Sâadeddine El Othmani et le jeu des chaises musicales

Quelques jours seulement après sa nomination par SM le Roi Mohammed VI, le nouveau chef de gouvernement a réussi à relever son premier défi, à savoir former son Exécutif.  Certains diront  « tout ça pour ça ? » Toutefois, il a réussi là où a échoué son prédécesseur Abdelilah Benkirane qui, n’ayant pas été aux pièces, a étiré l’attente à plus de cinq mois, animée par un entêtement de part et d’autre.

Aussi faut-il avouer que c’est un déblocage énorme qui vient de se produire dans la discrétion, la sérénité et la célérité.  Exemple de pragmatisme ? En tout cas, les consultations ont finalement donné leurs fruits et plus vite qu’on ne l’imaginait sans que l’un ou l’autre des leaders des partis politiques en question ne se foule. Paradoxalement, la constitution a été effectuée avec l’accord de son parti dont la position a radicalement changé d’un chef de gouvernement destitué à un autre désigné.

Ainsi samedi 25 mars, la même majorité du gouvernement sortant a été quasiment  reconduite, « étoffée » par l’USFP qui a constitué, à tort ou à raison, la pomme de discorde entre les partis et le point sur lequel a buté Benkirane pendant de longs mois. Est-ce la sagesse et l’intérêt du pays qui l’emportent sur les caprices des uns et des autres ? Seuls les jours à venir seront capables de nous le dire.

La sizaine fantastique

Par ailleurs, face à la nouvelle alliance des PJD, RNI, USFP, UC, PPS et MP – qui totalisent quelque 240 sièges- , les deux autres partis, arrivés pourtant en 2ème et 3ème rangs, le PAM et l’Istiqlal – avec 148 sièges-  sont exclus du jeu politique et donc se mettront, bien entendu, dans l’opposition. Quoique le jeu semble  a priori faussé, compte tenu que l’Istiqlal a toujours crié haut et fort son soutien inconditionnel au PJD, cela nous donnera, tout de même, l’illusion d’un certain équilibre parlementaire propice au débat qu’il faut espérer sain et constructif. Avec une forte majorité parlementaire contre une autre moins forte, le jeu devrait être plus bénéfique si on veut garder espoir en une démocratie en construction et surtout positiver le débat.

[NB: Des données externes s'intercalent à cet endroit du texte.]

(* ===== verification/RecoveryProps.v ===== *)
(** * Correctness of loss recovery

    The scan that acknowledges packets is compared with a reference; the packets
    declared lost and the timer are characterised; and for every history of a path
    the bytes in flight are related to the packets that are still outstanding,
    and every frame that was sent is accounted for. *)

From Stdlib Require Import Floats.SpecFloat.
From stdpp Require Import gmap sorting.
From S2P Require Import Prelude.
From S2P Require Import Error.
From S2P Require Import Time.
From S2P Require Import Float64.
From S2P Require Import Ranges.
From S2P Require Import Packet.
From S2P Require Import Frame.
From S2P Require Import Rtt.
From S2P Require Import Space.
From S2P Require Import Pacing.
From S2P Require Import Congestion.
From S2P Require Import Recovery.

Import Recovery.

(** Packets in the order of their numbers. *)
Fixpoint ascending (lo : Z) (l : list SentPacket) : Prop :=
  match l with
  | [] => True
  | p :: l => lo < pkt_num p /\ ascending (pkt_num p) l
  end.

Lemma ascending_weaken lo lo' l : lo' <= lo -> ascending lo l -> ascending lo' l.
Proof. destruct l; cbn; intuition lia. Qed.

Lemma ascending_above lo l : ascending lo l -> Forall (fun p => lo < pkt_num p) l.
Proof.
  revert lo. induction l as [|p l IH]; intros lo; [constructor|]. intros [Hp Hl]. constructor; [done|].
  eapply Forall_impl; [by apply IH|]. cbn. lia.
Qed.

Section Props.
Context {C : Type} `{LawfulController C}.

Abbreviation Space := PacketNumSpace.PacketNumSpace.
Abbreviation Rec := (@Recovery C).

(** ** Acknowledging packets *)

(** The reference: go through the sent packets and acknowledge each that is in
    the set and not yet acknowledged. *)
Fixpoint ack_ref (now : Instant) (inside : Z -> bool) (sent : list SentPacket) (st : @AckScan C)
  : list SentPacket * @AckScan C :=
  match sent with
  | [] => ([], st)
  | p :: sent =>
      let '(p, st) :=
        if inside (pkt_num p) && negb (bool_decide (is_Some (time_acked p))) then ack_packet now p st else (p, st) in
      let '(l, st) := ack_ref now inside sent st in
      (p :: l, st)
  end.

Definition inside_list (m : list (Z * Z)) (x : Z) : bool := existsb (fun p => (p.1 <=? x) && (x <? p.2)) m.

Lemma ack_ref_ext now f g sent : Forall (fun p => f (pkt_num p) = g (pkt_num p)) sent ->
  forall st, ack_ref now f sent st = ack_ref now g sent st.
Proof.
  induction 1 as [|p sent Hp _ IH]; intros st; [done|]. cbn [ack_ref]. rewrite Hp.
  destruct (if _ : bool then _ else _) as [p' st']. by rewrite IH.
Qed.

Lemma ack_ref_none now sent : forall st, ack_ref now (fun _ => false) sent st = (sent, st).
Proof. induction sent as [|p sent IH]; intros st; [done|]. cbn. by rewrite IH. Qed.

Lemma inside_cons a b m x : inside_list ((a, b) :: m) x = ((a <=? x) && (x <? b)) || inside_list m x.
Proof. done. Qed.

Lemma inside_low m lo x : RangeSet.chain lo m -> x <= lo -> inside_list m x = false.
Proof.
  revert lo. induction m as [|[a b] m IH]; intros lo; [done|]. intros (Ha & Hab & Hm) Hx.
  rewrite inside_cons, (IH b) by (done || lia). zcase; done || lia.
Qed.

(** One range of the scan does the packets up to its end. *)
Lemma scan_range_ref now a b m sent : a < b -> RangeSet.chain b m -> forall lo st, ascending lo sent ->
  (let '(d, ahead, st1) := scan_range now (mkRange a b) sent st in
   let '(rest, st2) := ack_ref now (inside_list m) ahead st1 in (d ++ rest, st2)) =
  ack_ref now (inside_list ((a, b) :: m)) sent st.
Proof.
  intros Hab Hm. induction sent as [|p sent IH]; intros lo st Hs; [done|]. destruct Hs as [Hp Hs].
  assert (forall st, ack_ref now (inside_list ((a, b) :: m)) sent st =
    let '(d, ahead, st1) := scan_range now (mkRange a b) sent st in
    let '(rest, st2) := ack_ref now (inside_list m) ahead st1 in (d ++ rest, st2)) as IH'.
  { intros st'. symmetry. by apply (IH (pkt_num p)). }
  cbn [scan_range start end_].
  destruct (Z.ltb_spec (pkt_num p) a) as [Hlt|Hge]; cbn [orb];
    [|destruct (bool_decide (is_Some (time_acked p))) eqn:Hack; [|destruct (Z.leb_spec b (pkt_num p)) as [Hend|Hin]]].
  - cbn [ack_ref]. rewrite inside_cons, (inside_low m b) by (done || lia). destruct (Z.leb_spec a (pkt_num p)); [lia|].
    cbn [andb orb]. rewrite IH'. destruct (scan_range now _ sent st) as [[d ahead] st1].
    by destruct (ack_ref now (inside_list m) ahead st1).
  - cbn [ack_ref]. rewrite Hack, andb_false_r, IH'. destruct (scan_range now _ sent st) as [[d ahead] st1].
    by destruct (ack_ref now (inside_list m) ahead st1).
  - rewrite (ack_ref_ext now (inside_list ((a, b) :: m)) (inside_list m)).
    + cbn [app]. by destruct (ack_ref now (inside_list m) (p :: sent) st).
    + eapply Forall_impl; [apply (ascending_above (b - 1)); split; [lia|done]|]. intros q Hq. cbn in Hq.
      rewrite inside_cons. destruct (Z.ltb_spec (pkt_num q) b); [lia|]. by rewrite andb_false_r.
  - cbn [ack_ref]. rewrite Hack, inside_cons. destruct (Z.leb_spec a (pkt_num p)); [|lia].
    destruct (Z.ltb_spec (pkt_num p) b); [|lia]. cbn [andb orb negb]. destruct (ack_packet now p st) as [p' st'].
    rewrite IH'. destruct (scan_range now _ sent st') as [[d ahead] st1]. by destruct (ack_ref now (inside_list m) ahead st1).
Qed.

Lemma scan_range_suffix now rg sent : forall st, exists pre, sent = pre ++ (scan_range now rg sent st).1.2.
Proof.
  induction sent as [|p sent IH]; intros st; [by exists []|]. cbn [scan_range]. destruct (_ || _).
  - destruct (IH st) as [pre E]. exists (p :: pre). destruct (scan_range now rg sent st) as [[d a] st1]. cbn in *. by rewrite E at 1.
  - destruct (_ <=? _); [by exists []|]. destruct (ack_packet now p st) as [p' st']. destruct (IH st') as [pre E].
    exists (p :: pre). destruct (scan_range now rg sent st') as [[d a] st1]. cbn in *. by rewrite E at 1.
Qed.

Lemma ascending_app lo a b : ascending lo (a ++ b) -> exists lo', ascending lo' b.
Proof.
  revert lo. induction a as [|p a IH]; intros lo; [by exists lo|]. intros [_ Ha]. by eapply IH.
Qed.

Lemma scan_ranges_ref now m : forall lo lo' sent st,
  RangeSet.chain lo m -> ascending lo' sent ->
  scan_ranges now (map to_range m) sent st = ack_ref now (inside_list m) sent st.
Proof.
  induction m as [|[a b] m IH]; intros lo lo' sent st Hm Hs; [by rewrite (ack_ref_none now sent)|].
  destruct Hm as (Ha & Hab & Hm). cbn [map scan_ranges]. change (to_range (a, b)) with (mkRange a b).
  rewrite <- (scan_range_ref now a b m sent Hab Hm lo' st Hs).
  destruct (scan_range_suffix now (mkRange a b) sent st) as [pre E].
  destruct (scan_range now (mkRange a b) sent st) as [[d ahead] st1]. cbn in E.
  rewrite E in Hs. apply ascending_app in Hs as [lo2 Hs]. by rewrite (IH b lo2).
Qed.

Lemma inside_contains s x : RangeSet.wf s -> inside_list (RangeSet.set s) x = RangeSet.contains s x.
Proof.
  intros Hwf. apply Bool.eq_iff_eq_true. rewrite RangeSet.contains_spec by done. unfold RangeSet.mem, RangeSet.mem_list, inside_list.
  rewrite existsb_exists, Exists_exists. split.
  - intros (p & Hp%list_elem_of_In & E). exists p. split; [done|]. apply andb_true_iff in E. lia.
  - intros (p & Hp & E). exists p. split; [by apply list_elem_of_In|]. apply andb_true_iff. lia.
Qed.

(** ** What is in flight *)

Definition resolved (p : SentPacket) : bool := bool_decide (is_Some (time_acked p)) || bool_decide (is_Some (time_lost p)).

(** What a packet counts for: its bytes, and one if it elicits an acknowledgment. *)
Definition fly (p : SentPacket) : Z := if in_flight p && negb (resolved p) then sent_size p else 0.
Definition fly1 (p : SentPacket) : Z := if in_flight p && ack_eliciting p && negb (resolved p) then 1 else 0.
Definition total (f : SentPacket -> Z) (l : list SentPacket) : Z := foldr (fun p n => f p + n) 0 l.

(** A counter [a] for a sum [b]: never above it, and exact if [e] holds. *)
Definition counted (e : bool) (a b : Z) : Prop := 0 <= a <= b /\ (e = true -> a = b).

Lemma counted_sub e a b x : counted e a (x + b) -> 0 <= x -> 0 <= b -> counted e (sat_sub a x) b.
Proof. unfold counted, sat_sub. intros [Ha He] Hx Hb. split; [lia|]. intros E. specialize (He E). lia. Qed.
Lemma counted_slack a b x : counted false a b -> 0 <= x -> counted false (sat_sub a x) b.
Proof. unfold counted, sat_sub. intros [Ha _] Hx. split; [lia|done]. Qed.

(** The counters of a path and of a space, for the packets [l] and what the other
    packets of the space ([x], [x1]) and of the path ([y], [y1]) count for. *)
Definition counts (e : bool) (r : Rec) (s : Space) (x y x1 y1 : Z) (l : list SentPacket) : Prop :=
  counted e (PacketNumSpace.bytes_in_flight s) (total fly l + x) /\
  counted e (bytes_in_flight r) (total fly l + y) /\
  counted e (PacketNumSpace.ack_eliciting_in_flight s) (total fly1 l + x1) /\
  counted e (ack_eliciting_in_flight r) (total fly1 l + y1).
Lemma int_entry_ok b id n : is_vint id -> Forall entry_ok (int_entry b id n).
Proof.
  intros Hi. destruct b; [|apply Forall_nil_2]. apply Forall_cons; split; [|apply Forall_nil_2].
  split; [done|]. cbn. rewrite len_vb. apply varint_len_vint.
Qed.

Lemma flag_entry_ok b id : is_vint id -> Forall entry_ok (flag_entry b id).
Proof.
  intros Hi. destruct b; [|apply Forall_nil_2]. apply Forall_cons; split; [|apply Forall_nil_2].
  split; [done|]. by apply small_vint.
Qed.

Lemma opt_entry_ok {A} b (o : option A) id f :
  is_vint id -> (forall a, o = Some a -> is_vint (len (f a))) -> Forall entry_ok (opt_entry b o id f).
Proof.
  intros Hi Hf. destruct o as [a|], b; try apply Forall_nil_2. apply Forall_cons; split; [|apply Forall_nil_2].
  split; [done|by apply Hf].
Qed.

Lemma entries_ok s t : sendable s t -> Forall entry_ok (concat (entries t s)).
Proof.
  intros []. unfold entries. cbn [concat]. rewrite app_nil_r. repeat (apply Forall_app; split).
  all: first [ apply int_entry_ok; by apply small_vint | apply flag_entry_ok; by apply small_vint
             | apply opt_entry_ok; [by apply small_vint|intros x E; rewrite E in *] ].
  all: try by apply cid_len_vint.
  - apply small_vint. by rewrite len_be_bytes.
  - destruct send_address0 as [_ Ha]. rewrite len_address_bytes by done. by apply address_len_vint.
  - rewrite len_vb. apply varint_len_vint.
Qed.

(** C27.  The peer decodes what an endpoint encodes: every parameter arrives as it
    was set, except that a client sends no server-only parameter and that a zero
    the encoder leaves out is read as the default.  The encoder writes the whole
    message or reports that the buffer is too short. *)
Theorem params_roundtrip s t buf :
  sendable s t ->
  exists bs,
    TransportParams.encode t s buf =
      (if len bs <=? len buf then Ok (len bs, bs ++ zdrop (len bs) buf) else Err BufferTooShort) /\
    TransportParams.decode bs (negb s) = Ok (received s t, len bs).
Proof.
  intros Ht. exists (entries_bytes (concat (entries t s))). split.
  - by apply run_enc_spec, writes_params.
  - unfold TransportParams.decode. rewrite decode_loop_entries.
    + by rewrite apply_params.
    + by apply entries_ok.
    + rewrite app_nil_r. apply nodup_ids.
    + done.
Qed.

(** ** Any message *)

(** What a decoded set of parameters satisfies, [s] telling whether the decoder
    is a server. *)
Record accepted (s : bool) (t : TransportParams.TransportParams) : Prop := {
  acc_server : s = true ->
    TransportParams.original_destination_connection_id t = None /\
    TransportParams.stateless_reset_token t = None /\
    TransportParams.preferred_address t = None /\
    TransportParams.retry_source_connection_id t = None;
  acc_sendable : sendable (negb s) t;
  acc_udp : 1200 <= TransportParams.max_udp_payload_size t;
  acc_limit : 2 <= TransportParams.active_conn_id_limit t;
  acc_dgram : TransportParams.max_datagram_frame_size t <> Some 0;
}.

Ltac accepted_by Ha :=
  destruct Ha as [? [] ? ? ?]; split; try done; cbn;
  first [ by intros; exfalso | by intros ?; simplify_eq | tauto | split; cbn; try done; try tauto;
    unfold is_vint, VINT_MAX, MAX_STREAMS_PER_TYPE in *; lia
        | unfold is_vint, VINT_MAX, MAX_STREAMS_PER_TYPE in *; lia ].

Lemma accepted_default s : accepted s TransportParams.default.
Proof. split; try done. split; cbn; try done; unfold is_vint, VINT_MAX, MAX_STREAMS_PER_TYPE; lia. Qed.

(** Neither a panic nor a result outside [P]. *)
Definition ok_within {A} (m : res A) (P : A -> Prop) : Prop :=
  match m with Ok a => P a | Err _ => True | Panic => False end.

Lemma int_of_within {A} val (f : Z -> res A) P :
  bytes_ok val -> (forall n, is_vint n -> ok_within (f n) P) -> ok_within (n ← TransportParams.int_of val; f n) P.
Proof.
  intros Hb Hf. unfold TransportParams.int_of. pose proof (safe_varint val Hb) as Hs.
  destruct (read_varint val) as [[n rest]| |]; [|done..]. apply Hf, Hs.
Qed.

Lemma token_within {A} val (f : list Z * list Z -> res A) P : bytes_ok val ->
  (forall r, len r.1 = 16 -> bytes_ok r.1 -> ok_within (f r) P) -> ok_within (r ← read 16 val; f r) P.
Proof.
  intros Hb Hf. pose proof (safe_read 16 ltac:(lia) val Hb) as Hs.
  destruct (read 16 val) as [r| |]; [|done..]. destruct r as [r rest]. apply Hf; apply Hs.
Qed.

Lemma safe_address : safe PreferredAddress.get address_ok.
Proof.
  unfold PreferredAddress.get.
  eapply safe_bind; [by apply (safe_read 4)|]. intros ip4 [L4 B4]. eapply safe_bind; [apply safe_u16|]. intros port4 P4.
  eapply safe_bind; [by apply (safe_read 16)|]. intros ip6 [L6 B6]. eapply safe_bind; [apply safe_u16|]. intros port6 P6.
  eapply safe_bind; [apply safe_u8|]. intros n Hn. eapply safe_bind; [apply safe_read, Hn|]. intros cid [_ Bc].
  eapply safe_bind; [by apply (safe_read 16)|]. intros token [Lt Bt].
  unfold reset_token_new. rewrite Lt. cbn. eapply safe_bind; [by apply (safe_clift (Ok token) (fun x => x = token)); [|intros ? [=]]|].
  intros ? ->. apply safe_ret. split; [|split; [|split]]; cbn.
  - by destruct (unspecified ip4 && (port4 =? 0)).
  - by destruct (unspecified ip6 && (port6 =? 0)).
  - by apply ConnectionId.valid_new.
  - done.
Qed.

Lemma address_within {A} val (f : PreferredAddress.PreferredAddress * Z -> res A) P : bytes_ok val ->
  (forall r, address_ok r.1 -> ok_within (f r) P) -> ok_within (r ← PreferredAddress.from_bytes val; f r) P.
Proof.
  intros Hb Hf. unfold PreferredAddress.from_bytes. pose proof (safe_address val Hb) as Hs.
  destruct (PreferredAddress.get val) as [[a rest]| |]; [|done..]. by apply Hf, Hs.
Qed.

Lemma decode_param_within s id val t :
  bytes_ok val -> accepted s t -> ok_within (TransportParams.decode_param s id val t) (accepted s).
Proof.
  intros Hb Ha. pose proof (ConnectionId.valid_new val Hb). unfold TransportParams.decode_param, TransportParams.server_only.
  repeat match goal with |- ok_within (if id =? _ then _ else _) _ => destruct (id =? _); [destruct s eqn:?; try done|] end.
  all: try (apply int_of_within; [done|]; intros n Hn; try match goal with |- ok_within (if ?b then _ else _) _ => destruct b eqn:?; [done|] end).
  all: try (apply token_within; [done|]; intros r Lr Br; pose proof (be_val_bound r.1 Br) as Hv; rewrite Lr in Hv).
  all: try (apply address_within; [done|]; intros r Hr).
  all: try destruct (n =? 0) eqn:?.
  all: accepted_by Ha.
Qed.

Lemma with_length_within b v rest : bytes_ok b -> read_with_varint_length b = Ok (v, rest) ->
  bytes_ok v /\ bytes_ok rest /\ (length rest <= length b)%nat.
Proof.
  intros Hb E. pose proof (safe_with_varint_length b Hb) as Hs. rewrite E in Hs. destruct Hs as [Hv [pre ->]].
  apply bytes_ok_app in Hb as [_ Hr]. rewrite length_app. split_and!; [done..|lia].
Qed.

Lemma decode_loop_within fuel s buf found t :
  bytes_ok buf -> accepted s t -> (length buf <= fuel)%nat ->
  ok_within (TransportParams.decode_loop fuel s buf found t) (accepted s).
Proof.
  revert buf found t. induction fuel as [|fuel IH]; intros buf found t Hb Ha Hf; (destruct buf as [|b buf]; [done|cbn in Hf]); [lia|].
  cbn [TransportParams.decode_loop]. pose proof (safe_varint _ Hb) as Hs.
  destruct (read_varint (b :: buf)) as [[id rest]| |] eqn:E; [|done..]. cbn [mbind outcome_bind].
  destruct (read_varint_consumes _ _ _ Hb E) as (_ & Hr & Hl).
  destruct (existsb (Z.eqb id) found); [done|].
  pose proof (safe_with_varint_length _ Hr) as Hs'.
  destruct (read_with_varint_length rest) as [[v rest']| |] eqn:E'; [|done..]. cbn [mbind outcome_bind].
  destruct (with_length_within _ _ _ Hr E') as (Hv & Hr' & Hl').
  pose proof (decode_param_within s id v t Hv Ha) as Hp.
  destruct (TransportParams.decode_param s id v t) as [t'| |]; [|done..]. apply IH; [done..|].
  unfold len in Hl. cbn [length] in Hl. destruct (varint_len_size id) as [X|[X|[X|X]]]; lia.
Qed.

(** C28.  On any bytes the decoder returns, without panic: it refuses the message or
    consumes all of it, and then every parameter is within the range the protocol
    allows.  A server accepts none of the parameters only a server sends, and what
    was accepted meets the conditions under which it can be encoded. *)
Theorem params_decode_typed s buf :
  bytes_ok buf ->
  match TransportParams.decode buf s with
  | Ok (t, n) => n = len buf /\ accepted s t
  | Err _ => True
  | Panic => False
  end.
Proof.
  intros Hb. unfold TransportParams.decode.
  pose proof (decode_loop_within (length buf) s buf [] _ Hb (accepted_default s) ltac:(lia)) as H.
  by destruct (TransportParams.decode_loop _ _ _ _ _).
Qed.

(** A client's message with a zero acknowledgement delay, and a server's with a
    preferred address. *)
Definition client_params : TransportParams.TransportParams :=
  TransportParams.with_max_ack_delay 0 (TransportParams.with_initial_max_data 65536
    (TransportParams.with_initial_source_connection_id (Some (ConnectionId.new [1; 2; 3; 4])) TransportParams.default)).

Definition server_address : PreferredAddress.PreferredAddress :=
  PreferredAddress.mkPA (Some ([127; 0; 0; 1], 443)) None (ConnectionId.new [9; 9]) (repeat 7 16).

Definition server_params : TransportParams.TransportParams :=
  TransportParams.with_preferred_address (Some server_address)
    (TransportParams.with_stateless_reset_token (Some 5) (TransportParams.with_initial_max_streams_bidi 100 TransportParams.default)).

Lemma params_roundtrip_witness :
  (exists bs, TransportParams.decode bs true = Ok (received false client_params, len bs)) /\
  (exists bs, TransportParams.decode bs false = Ok (server_params, len bs)).
Proof.
  split.
  - destruct (params_roundtrip false client_params (repeat 0 100)) as (bs & _ & H); [|by exists bs].
    split; cbn; try done; try (unfold is_vint, VINT_MAX, MAX_STREAMS_PER_TYPE; lia).
    apply ConnectionId.valid_new. repeat constructor; unfold is_u8; lia.
  - destruct (params_roundtrip true server_params (repeat 0 100)) as (bs & _ & H); [|by exists bs].
    split; cbn; try done; try (unfold is_vint, VINT_MAX, MAX_STREAMS_PER_TYPE, U128; lia).
    split; [done|]. unfold address_ok, octets_ok. cbn.
    split; [split; [split; [done|]|lia]|split; [done|split; [|split; [done|]]]]; try apply ConnectionId.valid_new;
      repeat constructor; unfold is_u8; lia.
Defined.

Lemma params_decode_typed_witness :
  (exists t, TransportParams.decode [0x01; 0x01; 0x1e; 0x0f; 0x00] true = Ok (t, 5) /\ accepted true t) /\
  TransportParams.decode [0x10; 0x00] true = Err TransportParameterError.
Proof.
  assert (Hb : bytes_ok [0x01; 0x01; 0x1e; 0x0f; 0x00]) by (repeat constructor; unfold is_u8; lia).
  pose proof (params_decode_typed true _ Hb) as H. split; [|by vm_compute].
  destruct (TransportParams.decode _ _) as [[t n]| |] eqn:E; [|by vm_compute in E..].
  exists t. destruct H as [-> Ha]. by split.
Defined.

D’autant plus que l’USFP, ayant fini par avoir le gros bout du bâton, se met dans la danse. De gré ou de force, en dépit des fausses notes de son secrétaire général Driss Lachgar qui s’est fait blackbouler et reblackbouler, son introduction vivement contestée par Abdelilah Benkirane, justifierait, au moins, la présidence du parlement confiée à Habib El Malki, membre du même parti. Peut-être qu’on trouverait une sorte de cohérence à ce qui était anormal voire alarmant, il y a juste quelques mois ?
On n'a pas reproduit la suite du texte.